We are looking for a skilled Senior Data Engineer with 7+ years of experience in designing, building, and maintaining scalable data pipelines. The ideal candidate will have strong expertise in PySpark, SQL, Databricks, Azure, and Azure Data Factory (ADF). You will be responsible for developing efficient data solutions, optimizing workflows, and ensuring data reliability to support business decisions.
Key Responsibilities:
Design, develop, and deploy high-performance data pipelines using PySpark, Databricks, and Azure Data Factory (ADF).
Optimize and maintain SQL queries, stored procedures, and ETL processes for large-scale data processing.
Work with Azure cloud services (Azure Data Lake, Azure Synapse, Blob Storage, etc.) to build scalable data solutions.
Implement data integration, transformation, and warehousing solutions in Databricks.
Collaborate with data scientists, analysts, and business teams to understand data requirements and deliver actionable insights.
Ensure data quality, governance, and security best practices across all pipelines.
Troubleshoot and resolve data-related issues in production environments.
Automate workflows and improve efficiency using CI/CD pipelines.
Mentor junior engineers and provide technical guidance.
Required Skills & Qualifications:
7+ years of hands-on experience in Data Engineering.

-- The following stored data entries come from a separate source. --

(* ===== verification/Shlex.v ===== *)
(** * [shlex.quote], [shlex.join] and [shlex.split]

    The words of a POSIX command line, as [bench/remote_load.py] writes them for the remote shell and
    [build/openssl/regenerate.py] reads them from recipes of make.  Splitting is the state machine of the
    [shlex] class in POSIX mode with [whitespace_split]. *)

From stdpp Require Import base list strings.
From Stdlib Require Import ZArith Lia Ascii.
From S2P Require Import Prelude PyFloat PyText PyVal PyJson.

(** ** Quoting *)

Definition apostrophe : ascii := "'".
Definition safe_char (a : ascii) : bool :=
  is_alnum a || char_in a ["_"; "@"; "%"; "+"; "="; ":"; ","; "."; "/"; "-"]%char.
Definition quoted_quote : string := String "'" (String dquote (String "'" (String dquote "'"))).
Definition shlex_quote (s : string) : string :=
  if negb (String.eqb s "") && str_forall safe_char s then s
  else "'" +:+ str_replace "'" quoted_quote s +:+ "'".
Definition shlex_join (l : list string) : string := join " " (map shlex_quote l).

(** ** Splitting *)

Definition blank (a : ascii) : bool := char_in a [" "; "009"; "010"; "013"]%char.
Definition is_quote (a : ascii) : bool := Ascii.eqb a "'" || Ascii.eqb a dquote.
Definition is_escape (a : ascii) : bool := Ascii.eqb a "\".

(** Between words, in a word, in a quoted part of one, and after a backslash in a word or in double quotes. *)
Inductive lex_state := Between | InWord | InQuotes (q : ascii) | Escaping (in_quotes : bool).

Fixpoint lex (st : lex_state) (token : string) (s : string) : res (list string) :=
  match s with
  | EmptyString =>
      match st with
      | Between => Ok []
      | InWord => Ok [token]
      | InQuotes _ => raise ValueError "No closing quotation"
      | Escaping _ => raise ValueError "No escaped character"
      end
  | String a s =>
      match st with
      | Between =>
          if blank a then lex Between "" s
          else if is_escape a then lex (Escaping false) "" s
          else if is_quote a then lex (InQuotes a) "" s
          else lex InWord (String a "") s
      | InWord =>
          if blank a then rmap (cons token) (lex Between "" s)
          else if is_quote a then lex (InQuotes a) token s
          else if is_escape a then lex (Escaping false) token s
          else lex InWord (token +:+ String a "") s
      | InQuotes q =>
          if Ascii.eqb a q then lex InWord token s
          else if is_escape a && Ascii.eqb q dquote then lex (Escaping true) token s
          else lex (InQuotes q) (token +:+ String a "") s
      | Escaping in_quotes =>
          (* in double quotes a backslash only escapes itself and the quote *)
          let token := if in_quotes && negb (is_escape a) && negb (Ascii.eqb a dquote)
                       then token +:+ "\" else token in
          lex (if in_quotes then InQuotes dquote else InWord) (token +:+ String a "") s
      end
  end.
Definition shlex_split (s : string) : res (list string) := lex Between "" s.

(** ** Lemmas *)

(** A character that no state treats specially outside quotes. *)
Definition plain (a : ascii) : bool := negb (blank a) && negb (is_quote a) && negb (is_escape a).

Lemma safe_plain a : safe_char a = true -> plain a = true.
Proof. destruct a as [[] [] [] [] [] [] [] []]; intros H; first [reflexivity|discriminate H]. Qed.

Lemma lex_word s token t : str_forall plain s = true -> lex InWord token (s +:+ t) = lex InWord (token +:+ s) t.
Proof.
  revert token. induction s as [|a s IH]; intros token H; [by rewrite str_app_nil|].
  cbn [str_forall] in H. apply andb_prop in H as [Ha H]. unfold plain in Ha. cbn [String.append lex].
  destruct (blank a); [done|]. destruct (is_quote a); [done|]. destruct (is_escape a); [done|].
  rewrite IH by done. f_equal. by rewrite str_app_assoc.
Qed.

Lemma lex_quoted s token t :
  lex (InQuotes apostrophe) token (str_replace "'" quoted_quote s +:+ String apostrophe t)
  = lex InWord (token +:+ s) t.
Proof.
  unfold str_replace. revert token. induction s as [|a s IH]; intros token; [by cbn; rewrite str_app_nil|].
  cbn [replace_go startswith]. rewrite andb_true_r. destruct (Ascii.eqb_spec "'" a) as [<-|Hne].
  - cbn -[replace_go lex]. cbn [lex]. cbn -[replace_go lex]. rewrite IH. by rewrite str_app_assoc.
  - cbn [String.append lex]. destruct (Ascii.eqb_spec a apostrophe) as [->|]; [by destruct Hne|].
    rewrite andb_false_r. rewrite IH. by rewrite str_app_assoc.
Qed.

(** A quoted word is read back whole, whatever follows it. *)
Lemma lex_quote s t : lex Between "" (shlex_quote s +:+ t) = lex InWord s t.
Proof.
  unfold shlex_quote. destruct (negb (String.eqb s "") && str_forall safe_char s) eqn:E.
  - apply andb_prop in E as [Hne H]. destruct s as [|a s]; [done|].
    assert (Hp : str_forall plain (String a s) = true) by (by eapply str_forall_impl; [apply safe_plain|]).
    cbn [str_forall] in Hp. apply andb_prop in Hp as [Ha Hp]. unfold plain in Ha. cbn [String.append lex].
    destruct (blank a); [done|]. destruct (is_quote a); [done|]. destruct (is_escape a); [done|].
    by rewrite lex_word.
  - rewrite !str_app_assoc. cbn [String.append lex]. cbn. apply (lex_quoted s "" t).
Qed.

Lemma split_join l : shlex_split (shlex_join l) = Ok l.
Proof.
  unfold shlex_split, shlex_join. induction l as [|x [|y l] IH]; [done| |].
  - cbn [map join]. rewrite <- (str_app_nil (shlex_quote x)). by rewrite lex_quote.
  - cbn [map] in *. rewrite join_cons, lex_quote. cbn [String.append lex]. change (blank " ") with true. cbv iota. by rewrite IH.
Qed.

Example split_recipes :
  shlex_split "cc  -I. '-DX=a b' -c -o a.o d\ir/a\ b.c" = Ok ["cc"; "-I."; "-DX=a b"; "-c"; "-o"; "a.o"; "dir/a b.c"].
Proof. reflexivity. Qed.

Strong expertise in PySpark for large-scale data processing.
Proficiency in SQL (query optimization, stored procedures, performance tuning).
Hands-on experience with Azure cloud services (ADF, Azure Data Lake, Synapse, Blob Storage, etc.).
Experience with Databricks (Delta Lake, Spark optimization, notebook workflows).
Knowledge of data modeling, ETL/ELT processes, and data warehousing.
Familiarity with Python, Shell scripting, and automation.
Understanding of CI/CD pipelines and DevOps practices (Git, Azure DevOps).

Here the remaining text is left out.